I used to go to New Wine in the past, but it was too noisy for me. I needed more time to quietly process what I was hearing, learning, and what the Spirit was saying.
In the past, when I went to retreats, I would come back full of wonderful resolutions to revise my life. To be a better wife, mother, housekeeper, friend, church member, and yes, a writer. Eat well, exercise hard, rise early.
I will…. I will… I will. Not surprisingly, when stitches fell from that shawl of good intentions, I would give up in despair. And feel increasingly suspicious of mountain-top experiences and resolutions, so hard to keep up with or follow through amid the slings and arrows of daily life. And when one fails, your latter state is worse than the first, because you are so dejected and lacking in confidence in your ability to change.
Cantankerous, irritable Martin Luther perhaps because of his very cantankerousness and irritability had priceless insights into the nature of grace. We are caterpillars in a ring of fire. Our only hope is deliverance from above.
I first heard that quote from Jack Miller, the dynamic, insightful founder of World Harvest Mission. Asked what he thought of Richard Forster’s wonderful “Celebration of Discipline,” he replied, “Oh, I am too big a sinner to be fooled by “The Celebration of Discipline.” Amen.
And I am too weary a sinner to follow the path of good resolutions, New Year’s resolutions, self-help, all that good stuff.
Middle-age is a wonderful mellow time. I know now that I can’t change myself. I can’t heal myself. I need the Great Physician. I need a Saviour. I just need Jesus!
So what do I hope to gain from a retreat? That is a question my 15 year old is going to be asking me a lot, and my 11 year old. So, let me be ready to give an answer.
1. I want to read Scripture some more and encounter Christ in an environment free of distraction.
2. I want again to be filled with the Holy Spirit. I increasingly feel that my deepest desire is for God’s spirit to fill me totally.

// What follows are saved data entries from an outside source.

(** X10. A component whose style is missing or falsy is wrapped all the
    same: the falsy value itself stands where each of the three buckets
    would, and the inner element gets it as an explicit [style] prop, so a
    component without style prop gains [style: undefined]. *)
Theorem falsy_style_passes_through (c : component) (ns s nc ch : value) :
  truthy (prop (props c) "style") = false ->
  (exists (oT mT : value) (oP : gmap string value),
      createAnimatedWrapper c ns s nc ch
      = createElement oT oP
          [createElement mT
             {[ "style" := VArr [prop (props c) "style"; s;
                                 VObj {[ "overflow" := VStr "hidden" ]}] ]}
             [createElement (type c)
                (<["style" := prop (props c) "style"]> (props c)) []]]
      /\ oP !! "style" = Some (VArr [prop (props c) "style"; ns]))
  /\ (props c !! "style" = None ->
      exists (oT mT : value) (oP mP : gmap string value),
        createAnimatedWrapper c ns s nc ch
        = createElement oT oP
            [createElement mT mP
               [createElement (type c)
                  (<["style" := VUndefined]> (props c)) []]]).
Proof.
  intros Hst.
  pose proof (outer_props_lookup c ns s nc ch "style") as Houter.
  revert Houter. unfold createAnimatedWrapper.
  unfold getNativeAnimatableStyles, getAnimatableStyles, getComponentStyles.
  rewrite !(getFilteredStyle_falsy _ _ Hst). simpl. intros Houter. split.
  - eexists _, _, _. split; [reflexivity | exact Houter].
  - intros Hnone. unfold prop. rewrite Hnone. simpl. by eexists _, _, _, _.
Qed.

(** X11. A style given as a registered id (or any other truthy primitive)
    is classified like what [StyleSheet.flatten] resolves it to, whenever
    that is an object or an array. *)
Theorem style_id_resolved (styles : value) (p : string -> bool) :
  truthy styles = true -> instanceofObject styles = false ->
  instanceofObject (StyleSheet_flatten styles) = true ->
  getFilteredStyle styles p = getFilteredStyle (StyleSheet_flatten styles) p.
Proof.
  intros Ht Hi Hf.
  assert (Htf : truthy (StyleSheet_flatten styles) = true)
    by (by destruct (StyleSheet_flatten styles)).
  unfold getFilteredStyle at 1.
  rewrite Ht, Hi. simpl. rewrite Htf. simpl.
  unfold getFilteredStyle. by rewrite Htf, Hf; simpl; rewrite Htf.
Qed.

End Properties.

(** * The concrete instance: examples of the theorems *)

Section Samples.

(** Every statement of this section is about the instance [sheet]. *)
#[local] Existing Instance sheet.
(* ===== verification/CMem.v ===== *)
(** * The C abstract machine the nanopb model runs on

    A byte-addressed memory with undefined behaviour on any access to an
    unmapped address, a [realloc]/[free] pair with an oracle for allocation
    failure, and the state monad in which the translated functions live.
    Pointers are 64-bit addresses ([0] is [NULL]); objects are laid out as the
    LP64 ABI of the iOS targets lays them out, least significant byte first. *)
From S2P Require Export Prelude.

(** A computation returns, or hits undefined behaviour, or has exhausted the
    fuel of one of its loops. *)
Inductive outcome (A : Type) : Type :=
| Ret (a : A)
| Undef
| NoFuel.
Arguments Ret {_} _.
Arguments Undef {_}.
Arguments NoFuel {_}.

(** [blocks] holds the live heap allocations with their sizes, [brk] the next
    address to hand out, [oom] the allocator's future answers ([true]: fail;
    the empty list: succeed), [junk] the byte found in fresh storage. *)
Record cstate := CState {
  heap : gmap Z Z;
  blocks : gmap Z Z;
  brk : Z;
  oom : list bool;
  junk : Z;
}.

Definition set_heap (c : cstate) (h : gmap Z Z) : cstate :=
  CState h (blocks c) (brk c) (oom c) (junk c).

(** Stateful computations: [S] is the object a function receives by reference
    (a stream), [cstate] the machine. *)
Definition M (S A : Type) : Type := S -> cstate -> outcome (A * S * cstate).

#[global] Instance M_ret S : MRet (M S) := fun A a s c => Ret (a, s, c).
#[global] Instance M_bind S : MBind (M S) := fun A B k m s c =>
  match m s c with
  | Ret (a, s', c') => k a s' c'
  | Undef => Undef
  | NoFuel => NoFuel
  end.

Definition undef {S A} : M S A := fun _ _ => Undef.
Definition nofuel {S A} : M S A := fun _ _ => NoFuel.
Definition get {S} : M S S := fun s c => Ret (s, s, c).
Definition put {S} (s' : S) : M S unit := fun _ c => Ret (tt, s', c).
Definition of_option {S A} (o : option A) : M S A :=
  match o with Some a => mret a | None => undef end.

(** Run a computation over an object of its own and return that object: a call
    that is handed the address of a local structure. *)
Definition run_with {S S' A} (s' : S') (m : M S' A) : M S (A * S') := fun s c =>
  match m s' c with
  | Ret (a, s'', c') => Ret ((a, s''), s, c')
  | Undef => Undef
  | NoFuel => NoFuel
  end.

(** [if (!m) return false; k] *)
Notation "'check!' m ; k" := (mbind (fun ok : bool => if ok then k else mret false) m)
  (at level 20, m at level 100, k at level 200, right associativity, only parsing).

(** ** Loads and stores *)

Fixpoint read_bytes (h : gmap Z Z) (a : Z) (n : nat) : option (list Z) :=
  match n with
  | O => Some []
  | S n => match h !! a, read_bytes h (a + 1) n with
           | Some b, Some l => Some (b :: l)
           | _, _ => None
           end
  end.

Fixpoint write_bytes (h : gmap Z Z) (a : Z) (l : list Z) : option (gmap Z Z) :=
  match l with
  | [] => Some h
  | b :: l => match h !! a with
              | Some _ => write_bytes (<[a := b]> h) (a + 1) l
              | None => None
              end
  end.

Definition read_mem {S} (a : Z) (n : nat) : M S (list Z) := fun s c =>
  match read_bytes (heap c) a n with
  | Some l => Ret (l, s, c)
  | None => Undef
  end.

Definition write_mem {S} (a : Z) (l : list Z) : M S unit := fun s c =>
  match write_bytes (heap c) a l with
  | Some h => Ret (tt, s, set_heap c h)
  | None => Undef
  end.

(** [n]-byte little-endian unsigned load and store. *)
Definition load {S} (n : nat) (a : Z) : M S Z :=
  l ← read_mem a n; mret (le_combine l).
Definition store {S} (n : nat) (a v : Z) : M S unit :=
  write_mem a (le_split n v).

Definition load_ptr {S} (a : Z) : M S Z := load 8 a.
Definition store_ptr {S} (a v : Z) : M S unit := store 8 a v.

Definition memset {S} (a b : Z) (n : nat) : M S unit :=
  write_mem a (replicate n b).

Definition memcpy {S} (dst src : Z) (n : nat) : M S unit :=
  l ← read_mem src n; write_mem dst l.

(** ** Allocation *)

Fixpoint map_range (h : gmap Z Z) (a : Z) (n : nat) (b : Z) : gmap Z Z :=
  match n with O => h | S n => map_range (<[a := b]> h) (a + 1) n b end.

Fixpoint unmap_range (h : gmap Z Z) (a : Z) (n : nat) : gmap Z Z :=
  match n with O => h | S n => unmap_range (delete a h) (a + 1) n end.

(** The next allocation address: 16-byte aligned, with a gap after the block. *)
Definition next_brk (a n : Z) : Z := (a + n + 31) / 16 * 16.

Definition pb_free {S} (p : Z) : M S unit := fun s c =>
  if p =? 0 then Ret (tt, s, c)
  else match blocks c !! p with
       | None => Undef
       | Some n => Ret (tt, s, CState (unmap_range (heap c) p (Z.to_nat n))
                                 (delete p (blocks c)) (brk c) (oom c) (junk c))
       end.

(** [realloc(p, n)]: fails when the oracle says so or the address space is
    exhausted, leaving the old block alone; otherwise moves the block. *)
Definition pb_realloc {S} (p n : Z) : M S Z := fun s c =>
  let fail := match oom c with b :: _ => b | [] => false end in
  let c1 := CState (heap c) (blocks c) (brk c) (tail (oom c)) (junk c) in
  if fail || (2 ^ 64 <=? next_brk (brk c) n) then Ret (0, s, c1)
  else
    let q := brk c in
    let h1 := map_range (heap c) q (Z.to_nat n) (junk c) in
    let c2 := CState h1 (<[q := n]> (blocks c)) (next_brk q n) (tail (oom c)) (junk c) in
    if p =? 0 then Ret (q, s, c2)
    else match blocks c !! p with
         | None => Undef
         | Some old =>
           (_ ← memcpy q p (Z.to_nat (Z.min old n)); _ ← pb_free p; mret q) s c2
         end.

(** Storage for a local variable whose address is taken. *)
Definition stack_alloc {S} (n : Z) : M S Z := fun s c =>
  let a := brk c in
  Ret (a, s, CState (map_range (heap c) a (Z.to_nat n) (junk c))
               (blocks c) (next_brk a n) (oom c) (junk c)).
Definition stack_free {S} (a n : Z) : M S unit := fun s c =>
  Ret (tt, s, CState (unmap_range (heap c) a (Z.to_nat n))
                (blocks c) (brk c) (oom c) (junk c)).

(** ** Reasoning about computations *)

(** Partial correctness: whenever [m] returns, [Q] holds of what it returns. *)
Definition wp {S A} (m : M S A) (Q : A -> S -> cstate -> Prop) (s : S) (c : cstate) : Prop :=
  forall a s' c', m s c = Ret (a, s', c') -> Q a s' c'.

Lemma wp_ret {S A} (a : A) (Q : A -> S -> cstate -> Prop) s c :
  Q a s c -> wp (mret a) Q s c.
Proof. intros H ? ? ? [= <- <- <-]. done. Qed.

Lemma wp_bind {S A B} (m : M S A) (k : A -> M S B) Q s c :
  wp m (fun a s' c' => wp (k a) Q s' c') s c -> wp (m ≫= k) Q s c.
Proof.
  intros H b s2 c2. unfold mbind, M_bind.
  destruct (m s c) as [[[a s1] c1]| |] eqn:E; try discriminate.
  intros Hk. exact (H _ _ _ E _ _ _ Hk).
Qed.

Lemma wp_mono {S A} (m : M S A) (P Q : A -> S -> cstate -> Prop) s c :
  (forall a s' c', P a s' c' -> Q a s' c') -> wp m P s c -> wp m Q s c.
Proof. intros HPQ H a s' c' E. exact (HPQ _ _ _ (H _ _ _ E)). Qed.

Lemma wp_undef {S A} (Q : A -> S -> cstate -> Prop) s c : wp undef Q s c.
Proof. intros ? ? ? [=]. Qed.
Lemma wp_nofuel {S A} (Q : A -> S -> cstate -> Prop) s c : wp nofuel Q s c.
Proof. intros ? ? ? [=]. Qed.
Lemma wp_get {S} (Q : S -> S -> cstate -> Prop) s c : Q s s c -> wp get Q s c.
Proof. intros H ? ? ? [= <- <- <-]. done. Qed.
Lemma wp_put {S} (s' : S) (Q : unit -> S -> cstate -> Prop) s c :
  Q tt s' c -> wp (put s') Q s c.
Proof. intros H ? ? ? [= <- <- <-]. done. Qed.
Lemma wp_of_option {S A} (o : option A) (Q : A -> S -> cstate -> Prop) s c :
  (forall a, o = Some a -> Q a s c) -> wp (of_option o) Q s c.
Proof. destruct o; intros H; [by apply wp_ret, H|apply wp_undef]. Qed.

Lemma wp_run_with {S S' A} (s0 : S') (m : M S' A) (Q : A * S' -> S -> cstate -> Prop) s c :
  wp m (fun a s1 c1 => Q (a, s1) s c1) s0 c -> wp (run_with s0 m) Q s c.
Proof.
  intros H [a s1] s2 c1. unfold run_with.
  destruct (m s0 c) as [[[a' s1'] c1']| |] eqn:E; try discriminate.
  intros [= <- <- <- <-]. exact (H _ _ _ E).
Qed.

Lemma wp_read_mem {S} a n (Q : list Z -> S -> cstate -> Prop) s c :
  (forall l, read_bytes (heap c) a n = Some l -> Q l s c) -> wp (read_mem a n) Q s c.
Proof.
  intros H l s' c'. unfold read_mem.
  destruct (read_bytes _ _ _); [intros [= <- <- <-]; auto|discriminate].
Qed.

Lemma wp_write_mem {S} a l (Q : unit -> S -> cstate -> Prop) s c :
  (forall h, write_bytes (heap c) a l = Some h -> Q tt s (set_heap c h)) ->
  wp (write_mem a l) Q s c.
Proof.
  intros H u s' c'. unfold write_mem.
  destruct (write_bytes _ _ _); [intros [= <- <- <-]; auto|discriminate].
Qed.

Lemma wp_load {S} n a (Q : Z -> S -> cstate -> Prop) s c :
  (forall l, read_bytes (heap c) a n = Some l -> Q (le_combine l) s c) ->
  wp (load n a) Q s c.
Proof.
  intros H. apply wp_bind, wp_read_mem. intros l Hl. apply wp_ret. auto.
Qed.

(** ** Facts about byte ranges *)

Lemma read_bytes_length h a n l : read_bytes h a n = Some l -> length l = n.
Proof.
  revert a l. induction n as [|n IH]; intros a l; simpl; [by intros [= <-]|].
  destruct (h !! a); [|done].
  destruct (read_bytes h (a + 1) n) eqn:E; [|done].
  intros [= <-]. simpl. f_equal. eauto.
Qed.

Lemma read_bytes_agree h1 h2 a n :
  (forall b, a <= b < a + Z.of_nat n -> h1 !! b = h2 !! b) ->
  read_bytes h1 a n = read_bytes h2 a n.
Proof.
  revert a. induction n as [|n IH]; intros a H; [done|]. simpl.
  rewrite (H a) by lia. rewrite (IH (a + 1)); [done|].
  intros b Hb. apply H. lia.
Qed.

Lemma read_bytes_subseteq h1 h2 a n l :
  h1 ⊆ h2 -> read_bytes h1 a n = Some l -> read_bytes h2 a n = Some l.
Proof.
  intros Hsub. revert a l. induction n as [|n IH]; intros a l; simpl; [done|].
  destruct (h1 !! a) eqn:Ea; [|done].
  destruct (read_bytes h1 (a + 1) n) eqn:E; [|done]. intros [= <-].
  rewrite (lookup_weaken _ _ _ _ Ea Hsub). by rewrite (IH _ _ E).
Qed.

Lemma write_bytes_outside h a l h' b :
  write_bytes h a l = Some h' -> ~ (a <= b < a + Z.of_nat (length l)) ->
  h' !! b = h !! b.
Proof.
  revert h a. induction l as [|x l IH]; intros h a; simpl; [by intros [= <-]|].
  destruct (h !! a) eqn:Ea; [|done]. intros Hw Hb.
  rewrite (IH _ _ Hw) by lia. apply lookup_insert_ne. lia.
Qed.

Lemma write_bytes_dom h a l h' b :
  write_bytes h a l = Some h' -> is_Some (h' !! b) <-> is_Some (h !! b).
Proof.
  revert h a. induction l as [|x l IH]; intros h a; simpl; [by intros [= <-]|].
  destruct (h !! a) eqn:Ea; [|done]. intros Hw.
  rewrite (IH _ _ Hw), lookup_insert. case_decide; [subst|done].
  rewrite Ea. split; eauto.
Qed.

Lemma read_write_bytes h a l h' :
  write_bytes h a l = Some h' -> read_bytes h' a (length l) = Some l.
Proof.
  revert h a. induction l as [|x l IH]; intros h a; simpl; [done|].
  destruct (h !! a) eqn:Ea; [|done]. intros Hw.
  rewrite (write_bytes_outside _ _ _ _ a Hw) by lia.
  rewrite lookup_insert_eq, (IH _ _ Hw). done.
Qed.

(** A store succeeds exactly when the whole range is mapped. *)
Lemma write_bytes_mapped h a l :
  (forall b, a <= b < a + Z.of_nat (length l) -> is_Some (h !! b)) ->
  exists h', write_bytes h a l = Some h'.
Proof.
  revert h a. induction l as [|x l IH]; intros h a H; simpl; [eauto|].
  destruct (H a) as [y Hy]; [simpl; lia|]. rewrite Hy. apply IH.
  intros b Hb. rewrite lookup_insert. case_decide; [eauto|].
  apply H. simpl length. lia.
Qed.
(** ** Default values *)

(** [iter_from_extension]: a fake iterator for an extension field. *)
Definition iter_from_extension {St} (extension : Z) : M St pb_field_iter_t :=
  exttype ← load_ptr (extension + offsetof_ext_type);
  arg ← load_ptr (exttype + offsetof_exttype_arg);
  dest ← load_ptr (extension + offsetof_ext_dest);
  field ← of_option (field_at E arg 0);
  r ← of_option (pb_field_iter_begin E arg dest);
  let it := iter_set_pSize (iter_set_pData r.2 dest) (extension + offsetof_ext_found) in
  mret (if PB_ATYPE (type field) =? PB_ATYPE_POINTER
        then iter_set_pData it (extension + offsetof_ext_dest) else it).

(** The loops down a linked list of extensions, over the body run on each. *)
Fixpoint ext_list_loop {St} (n : nat) (body : Z -> M St unit) (ext : Z) : M St unit :=
  if ext =? 0 then mret tt
  else match n with
       | O => nofuel
       | S n =>
         _ ← body ext;
         next ← load_ptr (ext + offsetof_ext_next);
         ext_list_loop n body next
       end.

(** [pb_message_set_to_defaults], over the function that initialises one field. *)
Definition message_set_to_defaults {St} (set_field : pb_field_iter_t -> M St unit)
    (fields dest_struct : Z) : M St unit :=
  r ← of_option (pb_field_iter_begin E fields dest_struct);
  if negb r.1 then mret tt
  else
    _ ← iter_do_while E (iter_fuel E fields) (fun it => _ ← set_field it; mret true) r.2;
    mret tt.

Fixpoint pb_field_set_to_default {St} (fuel : nat) (it : pb_field_iter_t) : M St unit :=
  match fuel with
  | O => nofuel
  | S fuel =>
    f ← of_option (it_field E it);
    let type := type f in
    if PB_LTYPE type =? PB_LTYPE_EXTENSION then
      ext ← load_ptr (it_pData it);
      ext_list_loop fuel
        (fun ext =>
           _ ← store 1 (ext + offsetof_ext_found) 0;
           ext_iter ← iter_from_extension ext;
           pb_field_set_to_default fuel ext_iter) ext
    else if PB_ATYPE type =? PB_ATYPE_STATIC then
      init_data ←
        (if (PB_HTYPE type =? PB_HTYPE_OPTIONAL) && negb (it_pSize it =? it_pData it) then
           _ ← store 1 (it_pSize it) 0; mret true
         else if (PB_HTYPE type =? PB_HTYPE_REPEATED) || (PB_HTYPE type =? PB_HTYPE_ONEOF) then
           _ ← store sizeof_pb_size_t (it_pSize it) 0; mret false
         else mret true);
      if init_data : bool then
        if PB_LTYPE type =? PB_LTYPE_SUBMESSAGE then
          message_set_to_defaults (pb_field_set_to_default fuel) (ptr f) (it_pData it)
        else if negb (ptr f =? 0) then
          memcpy (it_pData it) (ptr f) (Z.to_nat (data_size f))
        else memset (it_pData it) 0 (Z.to_nat (data_size f))
      else mret tt
    else if PB_ATYPE type =? PB_ATYPE_POINTER then
      _ ← store_ptr (it_pData it) 0;
      if (PB_HTYPE type =? PB_HTYPE_REPEATED) || (PB_HTYPE type =? PB_HTYPE_ONEOF)
      then store sizeof_pb_size_t (it_pSize it) 0
      else mret tt
    else mret tt (* PB_ATYPE_CALLBACK: don't overwrite callback *)
  end.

3. I want to surrender myself again to God and have him work on the deep, secret parts of my spirit, the parts I myself don’t know or understand–healing, rearranging, reshaping, teaching, setting free.
4. And if God has words of wisdom, revelation and guidance, he would like to share with me (and of course He has, and of course he does, he is a giving God, and both word and silence are his native language) I want to be there, still and quiet, to hear them.